I am sorry that you have not made any great progress in the work that you are about. After the reflection you have given to the subject I am not surprised that my reviewer has not shaken your confidence in your opinions. It would have been little flattering to me if he had, for I have had many opportunities, and have taken a great deal of pains to bring you round to my way of thinking without success. Why should he be so fortunate on the first trial? The truth I begin to suspect is that we do not differ so much as we have hitherto thought. I differed very little from the opinions expressed in that part of your MS. which you read to me, but I wish to h[ave an] opportunity of judging of your system as a whole, and therefore shall be glad when it comes forth in its printed form.

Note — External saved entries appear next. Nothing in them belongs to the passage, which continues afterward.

(* ===== verification/LogDevices.v ===== *)
(** The two devices the kernel logs to: the text console
    (src/src/lobo/arch/x86_64/drivers/vga_console.cpp) over the text buffer, with
    the abstract terminal it implements, and the serial port (uart.cpp). *)

From S2P Require Import Prelude Memory TextScreen.
Local Open Scope Z_scope.
Local Open Scope mach_scope.

(** ** vga_console.cpp *)

Definition vga_width : Z := 80.
Definition vga_height : Z := 25.
Record vga_dev := Vga {
  bufferAddr : Z;
  vga_x : Z;
  vga_y : Z;
  vga_leftColumn : Z;
  vga_attribute : Z;
}.
Record vga_console := VgaConsole { vd : vga_dev; vmem : mem }.

Definition vga_set_xy (x y : Z) (s : vga_console) : vga_console :=
  VgaConsole (Vga (bufferAddr (vd s)) x y (vga_leftColumn (vd s)) (vga_attribute (vd s))) (vmem s).
Definition vga_offset (x y : Z) : Z := u32 ((y * vga_width + x) * 2).

Definition vga_Init (curX curY : Z) (s : vga_console) : vga_console :=
  VgaConsole (Vga 753664 curX curY (vga_leftColumn (vd s)) (vga_attribute (vd s))) (vmem s).

(** One iteration of the inner loop: line [yi + 1] to line [yi]. *)
Definition vga_scroll_cell (yi xi : Z) (s : vga_console) : vga_console :=
  let buffer := bufferAddr (vd s) in
  let offsetI := vga_offset xi (yi + 1) in
  let offsetP := vga_offset xi (yi + 1 - 1) in
  let m := mput (vmem s) (buffer + offsetP) (mget (vmem s) (buffer + offsetI)) in
  VgaConsole (vd s) (mput m (buffer + (offsetP +32 1)) (mget m (buffer + (offsetI +32 1)))).

(** The two loops of the scroll: lines up, last line cleared. *)
Definition vga_copy_lines (s : vga_console) : vga_console :=
  for_upto (vga_height - 1) (fun yi => for_upto vga_width (vga_scroll_cell yi)) s.
Definition vga_clear_cell (xi : Z) (s : vga_console) : vga_console :=
  VgaConsole (vd s) (mput (vmem s) (bufferAddr (vd s) + vga_offset xi (vga_height - 1)) 32).
Definition vga_clear_line (s : vga_console) : vga_console := for_upto vga_width vga_clear_cell s.

Definition vga_scroll (s : vga_console) : vga_console :=
  let s := vga_copy_lines s in
  vga_clear_line (vga_set_xy (vga_x (vd s)) (vga_y (vd s) - 1) s).

Definition vga_AttemptScroll (s : vga_console) : vga_console :=
  let s := if vga_width <=? vga_x (vd s) then vga_set_xy (vga_leftColumn (vd s)) (vga_y (vd s) + 1) s else s in
  if vga_height <=? vga_y (vd s) then vga_scroll s else s.

Definition vga_PrintChar (c : Z) (s : vga_console) : vga_console :=
  let buffer := bufferAddr (vd s) in
  let x := vga_x (vd s) in
  let y := vga_y (vd s) in
  let left := vga_leftColumn (vd s) in
  vga_AttemptScroll (
    if c =? 10 then vga_set_xy left (y + 1) s
    else if c =? 8 then
      let x' := if x - 1 <? left then left else x - 1 in
      VgaConsole (vd (vga_set_xy x' y s)) (mput (vmem s) (buffer + vga_offset x' y) 32)
    else
      let offset := vga_offset x y in
      vga_set_xy (x + 1) y (VgaConsole (vd s)
        (mput (mput (vmem s) (buffer + offset) c) (buffer + (offset +32 1)) (vga_attribute (vd s))))).

Definition vga_Clear (s : vga_console) : vga_console := vga_set_xy 0 0 s.

Definition vga_FormatSetLeftColumn (column : Z) (s : vga_console) : vga_console :=
  VgaConsole (Vga (bufferAddr (vd s)) (vga_x (vd s)) (vga_y (vd s)) column (vga_attribute (vd s))) (vmem s).

(** ** The abstract terminal *)

Record vterm := VTerm {
  vt_rows : list (list cell);
  vt_x : Z;
  vt_y : Z;
  vt_left : Z;
  vt_attr : Z;
}.

Definition erase (ce : cell) : cell := (32, ce.2).

(** A new line at the left column; at the bottom the rows move up, and the last
    row keeps its colours. *)
Definition vt_newline (t : vterm) : vterm :=
  if vt_y t =? 24
  then VTerm (tail (vt_rows t) ++ [erase <$> default [] (last (vt_rows t))]) (vt_left t) 24 (vt_left t) (vt_attr t)
  else VTerm (vt_rows t) (vt_left t) (vt_y t + 1) (vt_left t) (vt_attr t).

Definition vt_change (f : cell -> cell) (x y : Z) (t : vterm) : list (list cell) :=
  alter (alter f (Z.to_nat x)) (Z.to_nat y) (vt_rows t).

Definition vt_put (c : Z) (t : vterm) : vterm :=
  if c =? 10 then vt_newline t
  else if c =? 8 then
    let x := Z.max (vt_x t - 1) (vt_left t) in
    VTerm (vt_change erase x (vt_y t) t) x (vt_y t) (vt_left t) (vt_attr t)
  else
    let t' := VTerm (vt_change (fun _ => (c, vt_attr t)) (vt_x t) (vt_y t) t) (vt_x t + 1) (vt_y t)
                (vt_left t) (vt_attr t) in
    if vt_x t =? 79 then vt_newline t' else t'.

Definition vt_set_left (column : Z) (t : vterm) : vterm :=
  VTerm (vt_rows t) (vt_x t) (vt_y t) column (vt_attr t).

Definition vt_print (cs : list Z) (t : vterm) : vterm := foldl (fun t c => vt_put c t) t cs.

Definition vga_abs (s : vga_console) : vterm :=
  VTerm (screen (vmem s)) (vga_x (vd s)) (vga_y (vd s)) (vga_leftColumn (vd s)) (vga_attribute (vd s)).

(** The cursor and the left column are on the screen. *)
Record vga_ok (s : vga_console) : Prop := {
  vo_addr : bufferAddr (vd s) = vga;
  vo_x : 0 <= vga_x (vd s) < 80;
  vo_y : 0 <= vga_y (vd s) < 25;
  vo_left : 0 <= vga_leftColumn (vd s) < 80;
  vo_attr : 0 <= vga_attribute (vd s) < 256;
}.

(** ** Refinement *)

Lemma vga_offset_ok x y : in_screen y x -> vga_offset x y = 2 * (80 * y + x).
Proof. unfold in_screen, vga_offset, vga_width. intros H. rewrite u32_small by lia. lia. Qed.

Lemma vga_copy s yi xi :
  bufferAddr (vd s) = vga -> 0 <= yi < 24 -> 0 <= xi < 80 ->
  vd (vga_scroll_cell yi xi s) = vd s /\ vmem (vga_scroll_cell yi xi s) = copy_cell yi xi (vmem s).
Proof.
  intros Ha Hy Hx. split; [done|]. unfold vga_scroll_cell, copy_cell. cbn [vmem]. rewrite Ha.
  rewrite !vga_offset_ok by (unfold in_screen; lia). rewrite !u32_small by lia.
  rewrite mget_mput_ne by lia. repeat (f_equal; try lia).
Qed.

Lemma vga_copy_run s :
  bufferAddr (vd s) = vga ->
  vd (vga_copy_lines s) = vd s /\ outside_screen (vmem (vga_copy_lines s)) (vmem s) /\
  forall r c, in_screen r c ->
    cell_at (vmem (vga_copy_lines s)) r c = cell_at (vmem s) (if decide (r < 24) then r + 1 else r) c.
Proof.
  intros Ha. apply (scroll_loops_ok vmem (fun s' => vd s' = vd s) vga_scroll_cell); [|done].
  intros line x t Ht Hline Hx. rewrite <- Ht. apply vga_copy; [by rewrite Ht|done|done].
Qed.

(** Erasing the last line. *)
Lemma vga_clear_run s :
  bufferAddr (vd s) = vga ->
  vd (vga_clear_line s) = vd s /\ outside_screen (vmem (vga_clear_line s)) (vmem s) /\
  forall r c, in_screen r c -> cell_at (vmem (vga_clear_line s)) r c =
    if decide (r = 24) then erase (cell_at (vmem s) r c) else cell_at (vmem s) r c.
Proof.
  intros Ha.
  destruct (for_upto_ind (fun x s' => vd s' = vd s /\ outside_screen (vmem s') (vmem s) /\
    forall r c, in_screen r c -> cell_at (vmem s') r c =
      if decide (r = 24 /\ c < x) then erase (cell_at (vmem s) r c) else cell_at (vmem s) r c)
    vga_width vga_clear_cell s) as (Hd & Hout & Hcell); [done| | |].
  - split; [done|]. split; [apply outside_screen_refl|]. intros r c [Hr Hc]. by rewrite decide_False by lia.
  - intros x s1 Hx (Hd1 & Hout1 & Hcell1). unfold vga_width in Hx. unfold vga_clear_cell.
    cbn [vd vmem]. rewrite Hd1, Ha. change (vga_height - 1) with 24.
    assert (in_screen 24 x) as Hrc by (unfold in_screen; lia). rewrite vga_offset_ok by done.
    split; [done|]. split; [eapply outside_screen_trans; [by apply outside_put|done]|].
    intros r c Hrc'. rewrite cell_at_put, Hcell1 by done. change (u8 32) with 32.
    unfold in_screen in Hrc'. unfold erase. repeat case_decide; try done; lia.
  - split; [done|]. split; [done|]. intros r c Hrc. unfold vga_clear_line. rewrite Hcell by done.
    unfold in_screen, vga_width in *. repeat case_decide; try done; lia.
Qed.

(** What an operation on the console guarantees. *)
Definition vga_implements (s s' : vga_console) (t : vterm) : Prop :=
  vga_ok s' /\ vga_abs s' = t /\ outside_screen (vmem s') (vmem s).

Lemma last_row m : last (screen m) = Some (cell_at m 24 <$> seqZ 0 80).
Proof. rewrite last_lookup. apply (screen_row m 24). lia. Qed.

(** [AttemptScroll] when the cursor may have left the screen by one column or
    one line. *)
Lemma scroll_none s : vga_ok s -> vga_AttemptScroll s = s.
Proof.
  intros [Ha Hx Hy Hl Hat]. unfold vga_AttemptScroll, vga_width, vga_height.
  assert ((80 <=? vga_x (vd s)) = false) as -> by lia.
  by assert ((25 <=? vga_y (vd s)) = false) as -> by lia.
Qed.

Lemma scroll_wrap s :
  vga_x (vd s) = 80 -> 0 <= vga_leftColumn (vd s) < 80 ->
  vga_AttemptScroll s = vga_AttemptScroll (vga_set_xy (vga_leftColumn (vd s)) (vga_y (vd s) + 1) s).
Proof.
  intros Hx Hl. set (s1 := vga_set_xy _ _ s).
  assert (vga_AttemptScroll s = if vga_height <=? vga_y (vd s1) then vga_scroll s1 else s1) as ->.
  { unfold vga_AttemptScroll. by rewrite Hx. }
  unfold vga_AttemptScroll. change (vga_x (vd s1)) with (vga_leftColumn (vd s)).
  by assert ((vga_width <=? vga_leftColumn (vd s)) = false) as -> by (unfold vga_width; lia).
Qed.

Lemma vga_scroll_eq s : vga_scroll s =
  vga_clear_line (vga_set_xy (vga_x (vd (vga_copy_lines s))) (vga_y (vd (vga_copy_lines s)) - 1) (vga_copy_lines s)).
Proof. reflexivity. Qed.

Lemma scroll_run s :
  bufferAddr (vd s) = vga ->
  vd (vga_scroll s) = vd (vga_set_xy (vga_x (vd s)) (vga_y (vd s) - 1) s) /\
  outside_screen (vmem (vga_scroll s)) (vmem s) /\
  screen (vmem (vga_scroll s)) = tail (screen (vmem s)) ++ [erase <$> default [] (last (screen (vmem s)))].
Proof.
  intros Ha. rewrite vga_scroll_eq. destruct (vga_copy_run s Ha) as (Hd & Hout & Hcell).
  revert Hd Hout Hcell. generalize (vga_copy_lines s). intros s2 Hd Hout Hcell.
  destruct (vga_clear_run (vga_set_xy (vga_x (vd s2)) (vga_y (vd s2) - 1) s2)) as (Hd3 & Hout3 & Hcell3).
  { cbn [vga_set_xy vd bufferAddr]. by rewrite Hd. }
  split; [rewrite Hd3; unfold vga_set_xy; cbn [vd]; rewrite Hd; reflexivity|].
  split; [by eapply outside_screen_trans|].
  rewrite last_row. cbn [default from_option id]. rewrite <- list_fmap_compose.
  apply screen_shift. intros r c Hrc. rewrite Hcell3 by done. cbn [vga_set_xy vmem].
  rewrite !Hcell by done. unfold in_screen in Hrc. simpl.
  repeat case_decide; try done; try lia. by replace r with 24 by lia.
Qed.

Lemma newline_run s :
  bufferAddr (vd s) = vga -> 0 <= vga_y (vd s) < 25 -> 0 <= vga_leftColumn (vd s) < 80 ->
  0 <= vga_attribute (vd s) < 256 ->
  vga_implements s (vga_AttemptScroll (vga_set_xy (vga_leftColumn (vd s)) (vga_y (vd s) + 1) s))
    (vt_newline (vga_abs s)).
Proof.
  intros Ha Hy Hl Hat. set (s1 := vga_set_xy (vga_leftColumn (vd s)) (vga_y (vd s) + 1) s).
  assert (vga_AttemptScroll s1 = if vga_y (vd s) =? 24 then vga_scroll s1 else s1) as ->.
  { unfold vga_AttemptScroll, vga_width, vga_height. change (vga_x (vd s1)) with (vga_leftColumn (vd s)).
    assert ((80 <=? vga_leftColumn (vd s)) = false) as -> by lia.
    change (vga_y (vd s1)) with (vga_y (vd s) + 1).
    by replace (25 <=? vga_y (vd s) + 1) with (vga_y (vd s) =? 24) by lia. }
  unfold vga_implements, vt_newline. cbn [vga_abs vt_y vt_left vt_attr vt_rows].
  destruct (vga_y (vd s) =? 24) eqn:E.
  - destruct (scroll_run s1 Ha) as (Hd & Hout & Hscr).
    assert (vga_y (vd s1) - 1 = 24) as Hy1 by (cbn; lia).
    split; [by split; rewrite Hd; cbn [vga_set_xy vd vga_y]; rewrite ?Hy1; cbn; try lia|].
    split; [|exact Hout]. unfold vga_abs. rewrite Hd, Hscr.
    cbn [vga_set_xy vd vga_x vga_y vga_leftColumn vga_attribute]. by rewrite Hy1.
  - split; [split; cbn; try done; lia|]. split; [done|apply outside_screen_refl].
Qed.

Lemma vga_print_run c s :
  vga_ok s -> 0 <= c < 256 -> vga_implements s (vga_PrintChar c s) (vt_put c (vga_abs s)).
Proof.
  intros Hok Hc. pose proof Hok as [Ha Hx Hy Hl Hat]. unfold vga_PrintChar, vt_put.
  destruct (c =? 10); [by apply newline_run|]. destruct (c =? 8).
  - set (x' := if vga_x (vd s) - 1 <? vga_leftColumn (vd s) then _ else _).
    assert (x' = Z.max (vga_x (vd s) - 1) (vga_leftColumn (vd s))) as Hx'.
    { unfold x'. destruct (vga_x (vd s) - 1 <? vga_leftColumn (vd s)) eqn:E; lia. }
    clearbody x'. assert (in_screen (vga_y (vd s)) x') as Hin by (unfold in_screen; lia).
    rewrite scroll_none by (split; cbn; try done; lia).
    rewrite Ha, vga_offset_ok by done. split; [split; cbn; try done; lia|].
    split; [|by apply outside_put]. unfold vga_abs, vt_change. cbn. rewrite <- Hx'. f_equal.
    apply screen_update; [done|]. intros r' c' Hrc. by rewrite cell_at_put.
  - assert (in_screen (vga_y (vd s)) (vga_x (vd s))) as Hin by (unfold in_screen; lia).
    rewrite Ha, vga_offset_ok by done. rewrite u32_small by (unfold in_screen in Hin; lia).
    set (m' := mput (mput (vmem s) _ c) _ _).
    assert (screen m' = vt_change (fun _ => (c, vga_attribute (vd s))) (vga_x (vd s)) (vga_y (vd s)) (vga_abs s)) as Hm.
    { unfold m'. rewrite Z.add_assoc. by apply screen_write. }
    assert (outside_screen m' (vmem s)) as Hout by (unfold m'; rewrite Z.add_assoc; by apply outside_write).
    clearbody m'. set (s1 := vga_set_xy (vga_x (vd s) + 1) (vga_y (vd s)) (VgaConsole (vd s) m')).
    cbn [vga_abs vt_x vt_y vt_left vt_attr]. rewrite <- Hm.
    change (VTerm (screen m') (vga_x (vd s) + 1) (vga_y (vd s)) (vga_leftColumn (vd s)) (vga_attribute (vd s))) with (vga_abs s1).
    destruct (vga_x (vd s) =? 79) eqn:E.
    + destruct (newline_run s1) as (H1 & H2 & H3); [done..|].
      rewrite (scroll_wrap s1) by (cbn; lia).
      split; [done|]. split; [done|]. eapply outside_screen_trans; [exact H3|done].
    + rewrite scroll_none by (split; cbn; try done; lia).
      split; [split; cbn; try done; lia|]. by split.
Qed.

I am glad to hear that Sir J. Mackintosh and Mr. Whishaw are well, pray remember me kindly to them. If either, or both of them, should go to Bowood[197] this season, I shall take it very kind of them if they will come for a few days to me. The Marquis of Lansdown has promised me a visit, and it would be particularly agreeable if they would all come at the same time. Should Mr. Whishaw be as near to me as Bowood he is already under an engagement to come. I met the Marquis and Marchioness of Lansdown at Gloucester; they entered the town on their way home from a tour, just as I was about leaving it; and owing to the breaking up of the courts were detained some time for want of horses. I suppose that you will be confined at Hertford till the Xmas vacation. I very much wish that Mrs. Malthus and you would pass a part of that vacation with us.... Mr. Mill arrived here yesterday evening to pay me his long promised visit. He brings me no news, excepting that he dined at Mr. Bentham's with Mr. Brougham, Mr. Rush[198] the American Ambassador, and Sir Samuel Romilly. The old gentleman is becoming gay. A party of four must to him be a formidably large one[199]....

Ever truly yours,
D. Ricardo.

Note.—Between this letter and the next come probably the two quoted by McCulloch (Ricardo, Works, p. XXVI), to whom (if not to Mill) they were no doubt addressed: 7th April, 1819, 'You will have seen that I have taken my seat in the House of Commons. I fear that I shall be of little use there. I have twice attempted to speak; but I proceeded in the most embarrassed manner; and I have no hope of conquering the alarm with which I am assailed the moment I hear the sound of my own voice.' 22nd June, 1819, 'I thank you for your endeavours to inspire me with confidence on the occasion of my addressing the House. Their indulgent reception of me has, in some degree, made the task of speaking more easy to me; but there are yet so many formidable obstacles to my success, and some, I fear, of a nature nearly insurmountable, that I apprehend it will be wisdom and sound discretion in me to content myself with giving silent votes.' Happily he did not keep this resolution. It was at this time that George Grote was introduced to Ricardo, breakfasting with him at Brook Street (March 23 and 28, 1819), and walking with him and Mill in St. James's Park and Kensington Gardens afterwards. Grote used to submit his papers to Ricardo's judgment, and vied with Mill in admiration of him (Personal Life of George Grote, p. 36). A letter from Ricardo to Grote, dated March 1823, is given in Grote's Life (p. 42); Ricardo thanks Grote for having expressed approbation of his political conduct. One of Ricardo's last public appearances, outside Parliament, was at a Reform dinner, where he proposed the chief resolution of the evening in a speech which Grote helped him to prepare (Bain's Life of J. Mill, p. 208).

LXIX[200].

Gatcomb Park, 21 Sept., 1819.

My dear Malthus,

I must not longer delay answering your kind letter. I have had you often in my mind, and was on the point of writing to you a short time ago, when I received a letter from Mill enclosing one from Mr. Napier, the editor or manager of the Encyclopedia Britannica, requesting him to apply to me to write an article on the Sinking Fund[201] for his publication. The task appeared too formidable to me to think of undertaking; and I immediately wrote to Mill to that effect; but that only brought me another letter from him which hardly left me a choice, and at last I have consented to try what I can do, but with no hope of succeeding. I am very hard at work, because I wish to give Mr. Napier[202] the opportunity of applying to some other person, without delaying his publication, as soon as I have convinced Mill and him that I am not sufficiently conversant with matters of this kind. This business has lately engrossed all my time, and will probably continue to do so for at least a week to come.

So you moved from Henley to Maidenhead! You were determined not to lose sight of the Thames. I shall expect to see your name entered as a candidate for the annual wherry.